Cette position est critiquée par la CFDT et vivement combattue par la
CGT, laquelle ne manque jamais de rappeler que M. Donnedieu de Vabres
a - encore - promis que le gouvernement "prendrait ses
responsabilités" en présentant un projet de loi devant le Parlement
si, d’aventure, les négociations échouaient.
Pour l’instant, les protagonistes discutent, en coulisses, du sort
des intermittents exclus.

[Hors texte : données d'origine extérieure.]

(** * verilog_lsp: the document synchronisation core of [server/server.py]

    A shallow embedding of the SystemVerilog language server: the edit
    applicator [_apply_incremental_changes], the parse adapter [_parse], the
    diagnostic extractor [_get_diagnostics] / [_find_syntax_errors] and the
    handlers [did_open] / [did_change], followed by the properties of the
    specification that concern them.

    Python values are modelled as follows.
    - [str] is a list of Unicode code points ([N]); [bytes] is a list of
      octets ([N] below 256).
    - A raised exception is the [Raise] branch of the result type [res]; a
      handler returns the server it leaves behind together with what it
      published or raised.
    - [list] objects are Rocq lists, indexed with stdpp's lookup; the
      [documents] dict is a [gmap] from URIs to texts.
    - LSP line and character numbers are unsigned, hence [nat]. *)

From Stdlib Require Import NArith Ascii String.
From stdpp Require Import base option list sorting gmap strings.

Local Open Scope N_scope.
Local Open Scope nat_scope.
Local Open Scope list_scope.

(** ** Python strings *)

Abbreviation char := N (only parsing).
Abbreviation str := (list N) (only parsing).
Abbreviation bytes := (list N) (only parsing).

(** The code point of ['\n']. *)
Definition NL : char := 10%N.

(** A string literal of the source, as a list of code points. *)
Fixpoint lit (s : string) : str :=
  match s with
  | EmptyString => []
  | String a s' => N_of_ascii a :: lit s'
  end.

(** [s.split('\n')]: never empty, one more piece than there are newlines. *)
Fixpoint split (s : str) : list str :=
  match s with
  | [] => [[]]
  | c :: s' =>
      if N.eqb c NL then [] :: split s'
      else match split s' with
           | [] => [[c]]
           | l :: ls => (c :: l) :: ls
           end
  end.

(** ['\n'.join(lines)]. *)
Fixpoint join (lines : list str) : str :=
  match lines with
  | [] => []
  | [l] => l
  | l :: ls => l ++ NL :: join ls
  end.

(** ** Exceptions *)

Inductive exn : Set :=
  | AttributeError      (* [None.start] *)
  | IndexError          (* [lines[i]] with [i] out of range *)
  | UnicodeEncodeError  (* [bytes(text, "utf8")] on a lone surrogate *)
  | RecursionError      (* [traverse] nested beyond the interpreter's limit *)
  | ParserError.        (* whatever the external parser raises *)

Inductive res (A : Type) : Type :=
  | Ok (a : A)
  | Raise (e : exn).
Arguments Ok {A} a.
Arguments Raise {A} e.

#[global] Instance res_ret : MRet res := fun A a => Ok a.
#[global] Instance res_bind : MBind res := fun A B f m =>
  match m with
  | Ok a => f a
  | Raise e => Raise e
  end.

Definition raises {A} (m : res A) : bool :=
  match m with
  | Ok _ => false
  | Raise _ => true
  end.

(** [l[i]] for a non-negative [i]. *)
Definition getitem {A} (l : list A) (i : nat) : res A :=
  match l !! i with
  | Some x => Ok x
  | None => Raise IndexError
  end.

(** [l[i:j] = new] for non-negative [i], [j]: both ends are clamped to the
    length, and an end before the start denotes the empty slice at [i]. *)
Definition slice_assign {A} (l : list A) (i j : nat) (new : list A) : list A :=
  take i l ++ new ++ drop (i `max` j) l.

(** ** LSP types *)

Record Position : Set := mkPosition { line : nat; character : nat }.

Record Range : Set := mkRange { range_start : Position; range_end : Position }.

(** A [TextDocumentContentChangeEvent] is an object of one of two classes of
    lsprotocol: [TextDocumentContentChangeEvent_Type1], with the attributes
    [range] and [text], or [TextDocumentContentChangeEvent_Type2], the whole
    document change, with [text] alone. A client's change is of the first
    class exactly when it has a range; a [range] that is [None] is possible
    only in an object built by hand. *)
Inductive TextDocumentContentChangeEvent : Set :=
  | mkChange (range : option Range) (text : str)
  | mkChange_Type2 (text : str).

(** The attribute read [c.range]: an object of the second class has no such
    attribute. *)
Definition get_range (c : TextDocumentContentChangeEvent)
  : res (option Range) :=
  match c with
  | mkChange range _ => Ok range
  | mkChange_Type2 _ => Raise AttributeError
  end.

(** The attribute read [c.text]. *)
Definition change_text (c : TextDocumentContentChangeEvent) : str :=
  match c with
  | mkChange _ text => text
  | mkChange_Type2 text => text
  end.

(** The range the change carries, if it carries one. *)
Definition change_range (c : TextDocumentContentChangeEvent) : option Range :=
  match c with
  | mkChange range _ => range
  | mkChange_Type2 _ => None
  end.

Inductive DiagnosticSeverity : Set := Error | Warning | Information | Hint.

Record Diagnostic : Set := mkDiagnostic {
  diag_range : Range;
  severity : DiagnosticSeverity;
  message : str
}.

(** The two shapes of an edit operation of the specification, as a client
    sends them. *)
Definition FullReplace (s : str) : TextDocumentContentChangeEvent :=
  mkChange_Type2 s.

Definition RangeReplace (sl sc el ec : nat) (s : str)
  : TextDocumentContentChangeEvent :=
  mkChange (Some (mkRange (mkPosition sl sc) (mkPosition el ec))) s.

(** ** Edit applicator *)

(** The key of [sorted]: [(c.range.start.line, c.range.start.character)];
    [c.range] raises on a change of the second class, and [.start] on a
    range that is [None]. *)
Definition sort_key (c : TextDocumentContentChangeEvent) : res (nat * nat) :=
  range ← get_range c;
  match range with
  | None => Raise AttributeError
  | Some r => Ok (line (range_start r), character (range_start r))
  end.

(** Tuple comparison [a < b]. *)
Definition key_ltb (a b : nat * nat) : bool :=
  (a.1 <? b.1) || ((a.1 =? b.1) && (a.2 <? b.2)).

(** Stable insertion into a list that is descending by key: the new element
    goes before the first one whose key is not greater than its own. *)
Fixpoint insert_desc {A} (x : (nat * nat) * A) (l : list ((nat * nat) * A))
  : list ((nat * nat) * A) :=
  match l with
  | [] => [x]
  | y :: l' =>
      if key_ltb x.1 y.1 then y :: insert_desc x l' else x :: y :: l'
  end.

(** [sorted(changes, key=..., reverse=True)]: every key is computed first, in
    list order; the sort is stable, so changes with equal keys keep their
    order. *)
Definition sorted_reverse (changes : list TextDocumentContentChangeEvent)
  : res (list TextDocumentContentChangeEvent) :=
  keyed ← mapM (fun c => k ← sort_key c; mret (k, c)) changes;
  mret ((foldr insert_desc [] keyed).*2).

(** The body of the loop for a change with a range: the new [lines]. *)
Definition apply_range (lines : list str) (r : Range) (txt : str)
  : res (list str) :=
  let start_line := line (range_start r) in
  let start_char := character (range_start r) in
  let end_line := line (range_end r) in
  let end_char := character (range_end r) in
  if decide (start_line = end_line) then
    l ← getitem lines start_line;
    mret (<[start_line := take start_char l ++ txt ++ drop end_char l]> lines)
  else
    before ← (if decide (start_line < length lines)
              then l ← getitem lines start_line; mret (take start_char l)
              else mret []);
    after ← (if decide (end_line < length lines)
             then l ← getitem lines end_line; mret (drop end_char l)
             else mret []);
    let new_lines := split (before ++ txt ++ after) in
    mret (slice_assign lines start_line (end_line + 1) new_lines).

(** The [for] loop over the sorted changes, with its early [return]. *)
Fixpoint apply_loop (lines : list str)
  (sorted_changes : list TextDocumentContentChangeEvent) : res str :=
  match sorted_changes with
  | [] => Ok (join lines)
  | change :: rest =>
      range ← get_range change;
      match range with
      | None => Ok (change_text change)
      | Some r =>
          lines' ← apply_range lines r (change_text change);
          apply_loop lines' rest
      end
  end.

Definition _apply_incremental_changes (text : str)
  (changes : list TextDocumentContentChangeEvent) : res str :=
  let lines := split text in
  sorted_changes ← sorted_reverse changes;
  apply_loop lines sorted_changes.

Depuis juillet 2004, l’Etat finance un
fonds "transitoire" qui permet d’indemniser les intermittents qui
n’arrivent pas à réaliser les 507 heures en dix mois pour les
techniciens, et en dix mois et demi pour les artistes, condition
requise pour avoir droit à l’assurance-chômage, mais y parviennent
sur douze mois.
Au dernier recensement, début décembre, 16 700 personnes avaient
bénéficié d’une aide d’une durée moyenne de deux mois ; selon les
derniers chiffres disponibles, l’Etat avait dépensé, fin septembre,
45 millions d’euros.
Une note confidentielle, que Le Monde s’est procurée, propose de
créer "un fonds permanent de soutien aux artistes et techniciens du
spectacle", qui prendrait "effet au 1er janvier 2006".
Daté du 6 décembre, le document émane de Michel Lagrave, expert qui
pilote le "fonds transitoire". Le fonds aurait tout d’abord un rôle
"d’anticipation et de repérage" - qui ne s’accompagnerait "pas
d’aides directes" - en direction des intermittents qui témoignent de
"cinq années de profession" et connaissent "depuis deux ans des
difficultés". Il s’agirait d’organiser des "entretiens" avec les
intéressés, afin de définir des "solutions appropriées" en faisant
appel à l’ANPE ou à des organismes de formation.
Une "aide financière régulière" pourrait être attribuée à des
artistes ou des techniciens justifiant de "cinq ans d’ancienneté au
moins" et seraient en fin de droits d’assurance-chômage. L’aide
serait "subordonnée et liée à l’élaboration d’un projet professionnel
ou de reconversion professionnelle volontaire, au sein du secteur ou
en dehors".
L’idée de conditionner l’aide à un projet de reconversion, même
"volontaire" - l’intermittent aura-t-il véritablement le choix ? -
fait grincer des dents. Une "allocation sociale temporaire" serait
prévue pour répondre à des "situations d’urgence" ; enfin, une
"allocation de solidarité" pourrait être versée, par exemple, à des
artistes ou à des techniciens en fin de droits "mais trop âgés pour
envisager une reprise d’activité".
Ce fonds permanent serait financé "par l’Etat, le cas échéant abondé
par la contribution des collectivités territoriales" ou par "d’autres
sources". Une "dotation annuelle" lui serait allouée, indique M.
Lagrave, sans plus de précision.
Beaucoup d’incertitudes demeurent, à trois semaines de la date butoir.